INFORMATION PROVIDED:
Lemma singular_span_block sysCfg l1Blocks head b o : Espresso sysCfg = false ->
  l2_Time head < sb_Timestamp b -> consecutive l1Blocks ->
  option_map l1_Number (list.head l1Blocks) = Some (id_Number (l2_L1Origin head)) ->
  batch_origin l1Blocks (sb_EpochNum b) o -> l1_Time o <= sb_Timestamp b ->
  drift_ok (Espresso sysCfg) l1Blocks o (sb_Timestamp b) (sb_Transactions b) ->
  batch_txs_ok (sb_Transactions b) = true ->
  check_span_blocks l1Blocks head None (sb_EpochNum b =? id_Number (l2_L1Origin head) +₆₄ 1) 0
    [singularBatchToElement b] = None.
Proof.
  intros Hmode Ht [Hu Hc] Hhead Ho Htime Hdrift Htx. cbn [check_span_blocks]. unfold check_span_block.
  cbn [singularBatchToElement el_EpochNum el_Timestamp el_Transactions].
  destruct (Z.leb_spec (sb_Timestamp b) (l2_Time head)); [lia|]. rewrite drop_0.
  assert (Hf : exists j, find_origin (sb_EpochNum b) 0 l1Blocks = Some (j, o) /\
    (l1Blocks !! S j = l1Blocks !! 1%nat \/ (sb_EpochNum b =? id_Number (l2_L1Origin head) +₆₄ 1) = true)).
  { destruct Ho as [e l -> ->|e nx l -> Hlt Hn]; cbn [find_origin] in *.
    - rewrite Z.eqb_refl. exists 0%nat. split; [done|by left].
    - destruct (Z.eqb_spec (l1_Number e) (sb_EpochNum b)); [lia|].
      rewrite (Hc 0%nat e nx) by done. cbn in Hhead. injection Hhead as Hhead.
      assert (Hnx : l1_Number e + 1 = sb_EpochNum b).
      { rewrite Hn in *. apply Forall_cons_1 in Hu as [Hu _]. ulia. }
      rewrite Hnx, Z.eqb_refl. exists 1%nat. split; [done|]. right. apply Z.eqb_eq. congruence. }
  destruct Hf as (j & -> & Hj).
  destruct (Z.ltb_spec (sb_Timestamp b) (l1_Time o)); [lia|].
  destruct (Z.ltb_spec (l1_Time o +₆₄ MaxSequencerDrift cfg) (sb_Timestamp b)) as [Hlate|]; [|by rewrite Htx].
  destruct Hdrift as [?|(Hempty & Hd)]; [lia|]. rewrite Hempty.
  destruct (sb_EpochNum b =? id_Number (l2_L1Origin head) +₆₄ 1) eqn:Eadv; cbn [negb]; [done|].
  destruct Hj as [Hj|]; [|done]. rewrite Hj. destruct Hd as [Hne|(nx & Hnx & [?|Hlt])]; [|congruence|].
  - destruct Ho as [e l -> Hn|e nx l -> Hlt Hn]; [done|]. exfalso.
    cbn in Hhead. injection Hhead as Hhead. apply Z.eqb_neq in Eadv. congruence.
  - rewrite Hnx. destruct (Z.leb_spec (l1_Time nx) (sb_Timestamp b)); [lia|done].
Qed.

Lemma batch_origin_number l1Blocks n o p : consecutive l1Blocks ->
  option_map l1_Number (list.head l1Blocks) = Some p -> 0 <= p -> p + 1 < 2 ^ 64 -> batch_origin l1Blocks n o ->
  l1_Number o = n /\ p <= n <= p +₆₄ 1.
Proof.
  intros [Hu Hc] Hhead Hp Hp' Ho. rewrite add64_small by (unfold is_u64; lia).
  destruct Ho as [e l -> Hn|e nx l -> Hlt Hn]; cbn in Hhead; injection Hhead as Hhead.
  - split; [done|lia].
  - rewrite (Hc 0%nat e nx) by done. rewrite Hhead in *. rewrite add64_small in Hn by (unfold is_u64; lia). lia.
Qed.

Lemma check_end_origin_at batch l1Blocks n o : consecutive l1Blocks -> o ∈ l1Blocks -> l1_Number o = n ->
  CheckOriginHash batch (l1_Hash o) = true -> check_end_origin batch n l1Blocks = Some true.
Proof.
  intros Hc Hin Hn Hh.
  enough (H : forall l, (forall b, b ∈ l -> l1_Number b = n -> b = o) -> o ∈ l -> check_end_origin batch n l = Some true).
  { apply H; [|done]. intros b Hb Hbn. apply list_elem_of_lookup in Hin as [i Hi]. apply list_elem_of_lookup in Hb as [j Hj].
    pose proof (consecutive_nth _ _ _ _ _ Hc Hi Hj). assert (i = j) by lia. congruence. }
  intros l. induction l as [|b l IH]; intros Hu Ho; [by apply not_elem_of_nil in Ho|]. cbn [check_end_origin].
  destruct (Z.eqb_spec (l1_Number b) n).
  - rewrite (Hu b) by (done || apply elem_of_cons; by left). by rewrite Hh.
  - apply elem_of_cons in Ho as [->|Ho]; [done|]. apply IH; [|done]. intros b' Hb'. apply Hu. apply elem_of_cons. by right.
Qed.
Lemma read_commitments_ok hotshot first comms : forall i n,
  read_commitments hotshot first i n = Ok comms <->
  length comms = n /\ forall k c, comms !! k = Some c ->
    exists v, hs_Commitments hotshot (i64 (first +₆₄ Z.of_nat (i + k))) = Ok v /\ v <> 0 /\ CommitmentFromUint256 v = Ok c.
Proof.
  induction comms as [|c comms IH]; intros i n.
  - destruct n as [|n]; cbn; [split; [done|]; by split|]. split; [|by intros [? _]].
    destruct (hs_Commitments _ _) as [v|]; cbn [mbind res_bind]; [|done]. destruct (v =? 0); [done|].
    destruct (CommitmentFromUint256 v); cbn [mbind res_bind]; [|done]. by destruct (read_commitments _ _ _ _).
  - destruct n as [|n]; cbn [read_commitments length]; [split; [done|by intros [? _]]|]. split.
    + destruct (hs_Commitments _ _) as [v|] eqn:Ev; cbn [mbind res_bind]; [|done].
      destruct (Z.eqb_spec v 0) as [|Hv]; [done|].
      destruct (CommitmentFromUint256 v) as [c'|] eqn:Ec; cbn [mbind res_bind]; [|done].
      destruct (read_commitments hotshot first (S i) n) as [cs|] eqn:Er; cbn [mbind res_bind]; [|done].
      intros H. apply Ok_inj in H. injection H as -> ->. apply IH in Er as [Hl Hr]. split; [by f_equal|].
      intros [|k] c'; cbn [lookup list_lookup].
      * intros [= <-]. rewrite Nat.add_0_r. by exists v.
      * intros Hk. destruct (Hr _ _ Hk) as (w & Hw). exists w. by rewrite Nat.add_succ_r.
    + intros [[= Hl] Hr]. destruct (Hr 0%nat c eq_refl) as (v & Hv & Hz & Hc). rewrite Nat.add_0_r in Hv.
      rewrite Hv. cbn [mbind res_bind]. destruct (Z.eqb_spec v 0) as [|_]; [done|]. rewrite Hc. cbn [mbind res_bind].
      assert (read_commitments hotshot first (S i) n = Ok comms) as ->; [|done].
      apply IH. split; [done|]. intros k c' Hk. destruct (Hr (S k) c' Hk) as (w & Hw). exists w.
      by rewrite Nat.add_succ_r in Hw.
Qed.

PROBLEM TO WORK ON: Nothing should appear in the answer except the lines above from the line with "CheckOriginHash batch (l1_Hash" through the line with "Hb as [j Hj].", both included, written out exactly.

SOLUTION FOR THIS PROBLEM:
  CheckOriginHash batch (l1_Hash o) = true -> check_end_origin batch n l1Blocks = Some true.
Proof.
  intros Hc Hin Hn Hh.
  enough (H : forall l, (forall b, b ∈ l -> l1_Number b = n -> b = o) -> o ∈ l -> check_end_origin batch n l = Some true).
  { apply H; [|done]. intros b Hb Hbn. apply list_elem_of_lookup in Hin as [i Hi]. apply list_elem_of_lookup in Hb as [j Hj].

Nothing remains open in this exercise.